On every line of the listing, check for "stored"; copy the lines that have it.

▶ Information shown
++++++++++

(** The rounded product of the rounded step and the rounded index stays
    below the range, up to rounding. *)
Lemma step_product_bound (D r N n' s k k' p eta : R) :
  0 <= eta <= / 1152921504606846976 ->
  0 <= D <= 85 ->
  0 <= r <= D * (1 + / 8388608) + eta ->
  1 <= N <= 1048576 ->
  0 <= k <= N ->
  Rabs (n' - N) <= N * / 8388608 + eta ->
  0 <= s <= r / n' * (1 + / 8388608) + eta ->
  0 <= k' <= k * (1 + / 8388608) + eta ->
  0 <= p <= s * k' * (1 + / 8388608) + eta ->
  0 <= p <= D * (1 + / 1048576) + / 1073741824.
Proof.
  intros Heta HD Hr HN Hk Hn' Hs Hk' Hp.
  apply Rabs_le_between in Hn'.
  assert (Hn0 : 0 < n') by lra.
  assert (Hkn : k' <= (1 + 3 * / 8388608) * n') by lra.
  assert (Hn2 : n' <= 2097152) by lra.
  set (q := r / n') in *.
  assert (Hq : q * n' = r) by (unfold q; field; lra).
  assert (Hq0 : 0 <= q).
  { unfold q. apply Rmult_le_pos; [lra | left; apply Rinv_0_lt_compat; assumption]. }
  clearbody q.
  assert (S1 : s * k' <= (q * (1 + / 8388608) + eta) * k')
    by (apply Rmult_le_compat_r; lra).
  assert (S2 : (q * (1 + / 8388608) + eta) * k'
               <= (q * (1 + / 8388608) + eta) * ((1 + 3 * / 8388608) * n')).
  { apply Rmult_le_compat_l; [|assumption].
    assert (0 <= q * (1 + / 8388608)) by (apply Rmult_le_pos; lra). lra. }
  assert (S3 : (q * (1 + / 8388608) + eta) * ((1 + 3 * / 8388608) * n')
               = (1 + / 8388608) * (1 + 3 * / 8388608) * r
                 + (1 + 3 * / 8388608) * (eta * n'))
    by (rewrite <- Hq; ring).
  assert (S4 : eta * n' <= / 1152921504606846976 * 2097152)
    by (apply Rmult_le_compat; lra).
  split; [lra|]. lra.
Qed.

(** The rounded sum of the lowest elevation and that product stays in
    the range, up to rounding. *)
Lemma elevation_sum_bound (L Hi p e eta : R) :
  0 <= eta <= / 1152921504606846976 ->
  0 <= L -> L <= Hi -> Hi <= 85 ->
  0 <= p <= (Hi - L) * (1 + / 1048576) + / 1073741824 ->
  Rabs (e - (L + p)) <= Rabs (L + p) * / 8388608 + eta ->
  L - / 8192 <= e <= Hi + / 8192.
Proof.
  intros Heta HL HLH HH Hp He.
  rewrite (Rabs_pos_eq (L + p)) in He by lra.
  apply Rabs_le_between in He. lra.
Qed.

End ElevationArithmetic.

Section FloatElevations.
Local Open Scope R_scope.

++++++++++

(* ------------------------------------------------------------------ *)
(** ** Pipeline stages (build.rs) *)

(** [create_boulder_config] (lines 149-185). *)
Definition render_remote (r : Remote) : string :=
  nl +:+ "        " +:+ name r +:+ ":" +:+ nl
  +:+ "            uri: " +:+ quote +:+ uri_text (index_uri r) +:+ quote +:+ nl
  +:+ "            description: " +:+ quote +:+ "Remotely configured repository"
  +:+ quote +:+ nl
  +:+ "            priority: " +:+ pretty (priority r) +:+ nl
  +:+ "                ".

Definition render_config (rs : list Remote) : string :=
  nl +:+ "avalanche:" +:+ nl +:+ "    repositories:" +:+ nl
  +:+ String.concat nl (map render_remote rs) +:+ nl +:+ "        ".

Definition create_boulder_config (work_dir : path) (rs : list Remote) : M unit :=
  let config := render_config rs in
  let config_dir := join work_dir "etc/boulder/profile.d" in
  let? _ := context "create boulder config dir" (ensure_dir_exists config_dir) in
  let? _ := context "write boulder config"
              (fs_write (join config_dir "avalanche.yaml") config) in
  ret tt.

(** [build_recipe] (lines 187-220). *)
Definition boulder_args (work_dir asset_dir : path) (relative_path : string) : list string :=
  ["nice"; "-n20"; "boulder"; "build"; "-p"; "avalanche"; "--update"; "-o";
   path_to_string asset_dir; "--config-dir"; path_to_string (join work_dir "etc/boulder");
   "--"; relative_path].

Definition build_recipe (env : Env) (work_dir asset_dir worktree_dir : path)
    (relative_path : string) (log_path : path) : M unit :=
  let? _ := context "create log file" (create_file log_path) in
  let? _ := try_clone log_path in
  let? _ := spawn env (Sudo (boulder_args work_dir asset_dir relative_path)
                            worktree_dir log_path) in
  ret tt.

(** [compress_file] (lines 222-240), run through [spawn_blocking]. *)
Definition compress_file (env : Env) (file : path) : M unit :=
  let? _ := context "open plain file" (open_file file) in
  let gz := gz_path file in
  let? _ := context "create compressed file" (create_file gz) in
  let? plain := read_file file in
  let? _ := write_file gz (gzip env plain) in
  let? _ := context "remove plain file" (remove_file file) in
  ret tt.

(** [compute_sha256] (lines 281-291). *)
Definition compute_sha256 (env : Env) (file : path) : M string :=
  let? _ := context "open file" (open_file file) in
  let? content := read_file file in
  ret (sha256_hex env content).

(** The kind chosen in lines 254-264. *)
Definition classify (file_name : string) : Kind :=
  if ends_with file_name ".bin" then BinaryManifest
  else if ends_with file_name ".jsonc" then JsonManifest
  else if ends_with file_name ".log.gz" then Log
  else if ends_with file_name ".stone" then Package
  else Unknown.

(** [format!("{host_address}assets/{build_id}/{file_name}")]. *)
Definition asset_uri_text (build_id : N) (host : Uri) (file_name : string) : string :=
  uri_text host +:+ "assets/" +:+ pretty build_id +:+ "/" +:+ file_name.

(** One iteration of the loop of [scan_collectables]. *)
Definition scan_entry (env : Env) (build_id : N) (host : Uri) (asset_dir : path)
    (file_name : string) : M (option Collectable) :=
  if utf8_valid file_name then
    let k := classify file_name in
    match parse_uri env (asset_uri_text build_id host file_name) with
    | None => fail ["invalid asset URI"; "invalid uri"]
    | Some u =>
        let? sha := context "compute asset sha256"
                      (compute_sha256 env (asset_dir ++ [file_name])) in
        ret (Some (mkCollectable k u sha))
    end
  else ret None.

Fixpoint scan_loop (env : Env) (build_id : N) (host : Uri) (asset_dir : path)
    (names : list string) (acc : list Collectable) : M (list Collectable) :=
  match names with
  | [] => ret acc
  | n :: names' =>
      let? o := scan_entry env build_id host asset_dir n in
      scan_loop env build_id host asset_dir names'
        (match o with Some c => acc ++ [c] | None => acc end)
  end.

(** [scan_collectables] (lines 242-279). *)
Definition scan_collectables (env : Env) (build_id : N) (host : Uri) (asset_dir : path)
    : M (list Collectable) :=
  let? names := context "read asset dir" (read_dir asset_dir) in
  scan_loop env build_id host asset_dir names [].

++++++++++

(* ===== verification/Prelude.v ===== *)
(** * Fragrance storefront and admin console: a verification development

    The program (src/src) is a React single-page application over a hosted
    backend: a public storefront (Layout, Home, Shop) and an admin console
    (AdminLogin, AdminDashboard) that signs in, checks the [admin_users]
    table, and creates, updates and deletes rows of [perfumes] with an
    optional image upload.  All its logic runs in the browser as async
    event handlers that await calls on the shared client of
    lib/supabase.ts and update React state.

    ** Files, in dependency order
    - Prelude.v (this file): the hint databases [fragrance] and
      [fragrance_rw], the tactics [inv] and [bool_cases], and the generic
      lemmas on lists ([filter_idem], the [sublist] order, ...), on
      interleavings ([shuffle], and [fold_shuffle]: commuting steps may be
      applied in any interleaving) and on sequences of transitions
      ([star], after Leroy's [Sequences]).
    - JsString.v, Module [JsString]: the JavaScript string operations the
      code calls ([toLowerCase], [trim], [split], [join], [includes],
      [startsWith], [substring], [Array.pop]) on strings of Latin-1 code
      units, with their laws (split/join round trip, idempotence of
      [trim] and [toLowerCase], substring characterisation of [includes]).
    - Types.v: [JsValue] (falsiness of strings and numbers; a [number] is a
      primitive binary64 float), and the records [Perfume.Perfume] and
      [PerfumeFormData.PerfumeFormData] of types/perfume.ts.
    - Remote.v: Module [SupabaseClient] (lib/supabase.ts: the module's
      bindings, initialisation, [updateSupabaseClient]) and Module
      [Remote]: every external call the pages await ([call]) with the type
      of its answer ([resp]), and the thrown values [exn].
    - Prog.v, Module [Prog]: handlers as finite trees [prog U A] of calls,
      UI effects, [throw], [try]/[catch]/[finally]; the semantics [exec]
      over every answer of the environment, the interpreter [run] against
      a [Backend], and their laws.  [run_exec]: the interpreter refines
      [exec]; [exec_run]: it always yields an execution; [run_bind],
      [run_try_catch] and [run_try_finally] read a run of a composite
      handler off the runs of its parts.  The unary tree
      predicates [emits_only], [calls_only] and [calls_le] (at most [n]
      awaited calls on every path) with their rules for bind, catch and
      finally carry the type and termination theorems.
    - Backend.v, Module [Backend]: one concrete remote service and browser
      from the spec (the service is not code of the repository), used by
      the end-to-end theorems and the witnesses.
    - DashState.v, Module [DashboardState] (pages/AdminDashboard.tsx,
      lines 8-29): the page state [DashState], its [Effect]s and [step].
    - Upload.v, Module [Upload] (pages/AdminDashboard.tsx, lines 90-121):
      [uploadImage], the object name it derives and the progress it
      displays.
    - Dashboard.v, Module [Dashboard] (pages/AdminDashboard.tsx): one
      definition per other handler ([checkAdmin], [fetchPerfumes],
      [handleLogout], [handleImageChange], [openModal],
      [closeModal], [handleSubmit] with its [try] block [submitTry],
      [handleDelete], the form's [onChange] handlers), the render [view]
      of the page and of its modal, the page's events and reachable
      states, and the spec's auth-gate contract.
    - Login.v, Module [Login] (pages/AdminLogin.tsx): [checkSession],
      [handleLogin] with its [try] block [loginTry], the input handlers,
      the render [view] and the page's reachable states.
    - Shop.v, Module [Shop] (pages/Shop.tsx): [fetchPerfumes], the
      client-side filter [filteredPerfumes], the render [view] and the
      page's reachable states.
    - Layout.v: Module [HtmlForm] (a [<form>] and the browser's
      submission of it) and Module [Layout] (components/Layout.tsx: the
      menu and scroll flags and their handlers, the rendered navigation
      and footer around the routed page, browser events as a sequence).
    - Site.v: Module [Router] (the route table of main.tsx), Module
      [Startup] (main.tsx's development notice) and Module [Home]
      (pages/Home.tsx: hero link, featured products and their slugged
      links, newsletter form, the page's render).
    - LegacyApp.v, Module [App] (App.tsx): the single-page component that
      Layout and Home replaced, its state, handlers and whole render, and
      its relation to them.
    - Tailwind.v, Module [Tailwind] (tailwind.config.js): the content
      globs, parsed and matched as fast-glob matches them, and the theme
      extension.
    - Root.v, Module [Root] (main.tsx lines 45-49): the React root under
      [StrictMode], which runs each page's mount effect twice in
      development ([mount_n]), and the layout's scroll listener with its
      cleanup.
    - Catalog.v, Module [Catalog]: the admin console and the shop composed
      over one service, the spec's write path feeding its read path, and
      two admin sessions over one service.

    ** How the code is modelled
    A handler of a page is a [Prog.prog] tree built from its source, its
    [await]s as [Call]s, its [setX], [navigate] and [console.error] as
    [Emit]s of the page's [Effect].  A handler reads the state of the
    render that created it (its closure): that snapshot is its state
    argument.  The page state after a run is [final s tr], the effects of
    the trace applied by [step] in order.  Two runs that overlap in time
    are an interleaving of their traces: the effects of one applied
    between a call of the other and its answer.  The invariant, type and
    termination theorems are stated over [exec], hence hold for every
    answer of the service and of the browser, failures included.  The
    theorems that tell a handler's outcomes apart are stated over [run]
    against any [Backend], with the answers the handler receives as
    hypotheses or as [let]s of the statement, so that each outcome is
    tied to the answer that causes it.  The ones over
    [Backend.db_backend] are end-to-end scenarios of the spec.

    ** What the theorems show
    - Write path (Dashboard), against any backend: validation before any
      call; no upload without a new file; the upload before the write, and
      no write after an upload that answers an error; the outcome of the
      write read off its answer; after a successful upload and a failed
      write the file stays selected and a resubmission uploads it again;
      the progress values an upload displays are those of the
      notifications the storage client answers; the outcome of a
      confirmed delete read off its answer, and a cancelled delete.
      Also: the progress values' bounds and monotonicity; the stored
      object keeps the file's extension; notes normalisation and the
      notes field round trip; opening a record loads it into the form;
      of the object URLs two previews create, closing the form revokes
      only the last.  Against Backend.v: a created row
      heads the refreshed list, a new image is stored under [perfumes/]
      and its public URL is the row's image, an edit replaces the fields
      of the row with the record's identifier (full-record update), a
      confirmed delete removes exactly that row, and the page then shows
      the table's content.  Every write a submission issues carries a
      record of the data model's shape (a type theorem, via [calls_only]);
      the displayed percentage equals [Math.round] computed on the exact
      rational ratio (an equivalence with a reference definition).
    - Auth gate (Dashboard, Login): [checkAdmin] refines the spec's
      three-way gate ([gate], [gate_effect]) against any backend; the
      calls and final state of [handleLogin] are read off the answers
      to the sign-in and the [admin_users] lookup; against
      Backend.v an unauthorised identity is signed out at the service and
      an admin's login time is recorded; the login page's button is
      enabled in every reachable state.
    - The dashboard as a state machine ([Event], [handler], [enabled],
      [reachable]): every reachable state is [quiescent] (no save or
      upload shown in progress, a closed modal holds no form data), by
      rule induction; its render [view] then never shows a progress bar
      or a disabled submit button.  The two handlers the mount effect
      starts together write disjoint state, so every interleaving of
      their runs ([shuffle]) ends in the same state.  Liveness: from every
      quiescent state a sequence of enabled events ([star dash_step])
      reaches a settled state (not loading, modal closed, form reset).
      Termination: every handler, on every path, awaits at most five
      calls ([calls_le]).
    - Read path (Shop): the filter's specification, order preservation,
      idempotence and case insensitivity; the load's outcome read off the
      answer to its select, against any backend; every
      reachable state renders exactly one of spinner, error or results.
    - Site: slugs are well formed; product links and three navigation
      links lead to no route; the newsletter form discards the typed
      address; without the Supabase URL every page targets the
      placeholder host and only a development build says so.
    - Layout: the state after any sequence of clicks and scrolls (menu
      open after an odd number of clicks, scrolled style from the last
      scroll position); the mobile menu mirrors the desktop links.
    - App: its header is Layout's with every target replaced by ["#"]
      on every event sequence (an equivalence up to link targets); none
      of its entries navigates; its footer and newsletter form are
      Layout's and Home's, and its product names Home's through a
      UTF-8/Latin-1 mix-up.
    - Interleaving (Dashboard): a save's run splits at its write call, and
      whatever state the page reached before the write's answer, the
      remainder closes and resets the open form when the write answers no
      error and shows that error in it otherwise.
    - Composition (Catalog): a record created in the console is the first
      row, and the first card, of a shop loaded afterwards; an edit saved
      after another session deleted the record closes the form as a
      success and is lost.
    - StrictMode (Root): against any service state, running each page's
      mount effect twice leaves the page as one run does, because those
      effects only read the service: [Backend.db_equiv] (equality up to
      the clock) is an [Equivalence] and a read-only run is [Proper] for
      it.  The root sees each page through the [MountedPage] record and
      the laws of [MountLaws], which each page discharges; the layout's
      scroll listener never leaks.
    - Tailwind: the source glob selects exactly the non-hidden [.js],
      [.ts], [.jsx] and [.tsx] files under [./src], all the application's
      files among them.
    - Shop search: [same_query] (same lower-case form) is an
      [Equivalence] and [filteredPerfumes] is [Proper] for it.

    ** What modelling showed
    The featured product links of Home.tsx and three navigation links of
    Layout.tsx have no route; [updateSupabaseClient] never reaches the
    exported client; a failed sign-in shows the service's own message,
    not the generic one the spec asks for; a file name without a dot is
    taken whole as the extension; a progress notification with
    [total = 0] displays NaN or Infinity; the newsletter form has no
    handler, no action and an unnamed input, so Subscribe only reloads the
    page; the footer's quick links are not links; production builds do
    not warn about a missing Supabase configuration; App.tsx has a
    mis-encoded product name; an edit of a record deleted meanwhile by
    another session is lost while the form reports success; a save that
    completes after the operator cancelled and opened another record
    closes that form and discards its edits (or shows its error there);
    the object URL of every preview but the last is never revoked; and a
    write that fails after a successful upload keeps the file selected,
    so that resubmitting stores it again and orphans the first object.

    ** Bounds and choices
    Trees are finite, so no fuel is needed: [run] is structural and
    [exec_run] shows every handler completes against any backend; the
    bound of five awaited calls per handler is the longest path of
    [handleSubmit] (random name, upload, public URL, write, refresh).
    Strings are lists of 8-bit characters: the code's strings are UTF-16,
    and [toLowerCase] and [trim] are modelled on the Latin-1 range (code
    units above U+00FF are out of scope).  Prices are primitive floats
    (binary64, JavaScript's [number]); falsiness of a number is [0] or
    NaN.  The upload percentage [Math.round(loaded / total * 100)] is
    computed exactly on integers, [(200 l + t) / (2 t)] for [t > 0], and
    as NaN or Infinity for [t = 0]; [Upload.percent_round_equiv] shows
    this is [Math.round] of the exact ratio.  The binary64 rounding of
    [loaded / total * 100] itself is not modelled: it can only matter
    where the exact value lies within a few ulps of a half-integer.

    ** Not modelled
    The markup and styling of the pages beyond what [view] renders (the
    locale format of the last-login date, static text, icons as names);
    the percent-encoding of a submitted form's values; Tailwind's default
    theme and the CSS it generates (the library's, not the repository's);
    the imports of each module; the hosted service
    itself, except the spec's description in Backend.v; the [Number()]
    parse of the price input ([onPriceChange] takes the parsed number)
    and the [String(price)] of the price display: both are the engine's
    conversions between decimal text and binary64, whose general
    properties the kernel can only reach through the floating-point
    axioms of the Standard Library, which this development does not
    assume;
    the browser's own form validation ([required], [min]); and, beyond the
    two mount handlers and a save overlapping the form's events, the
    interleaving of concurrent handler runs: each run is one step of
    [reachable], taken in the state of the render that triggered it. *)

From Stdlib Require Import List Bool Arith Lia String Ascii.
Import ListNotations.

++++++++++

▶ Result of this task
      Also: the progress values' bounds and monotonicity; the stored
      heads the refreshed list, a new image is stored under [perfumes/]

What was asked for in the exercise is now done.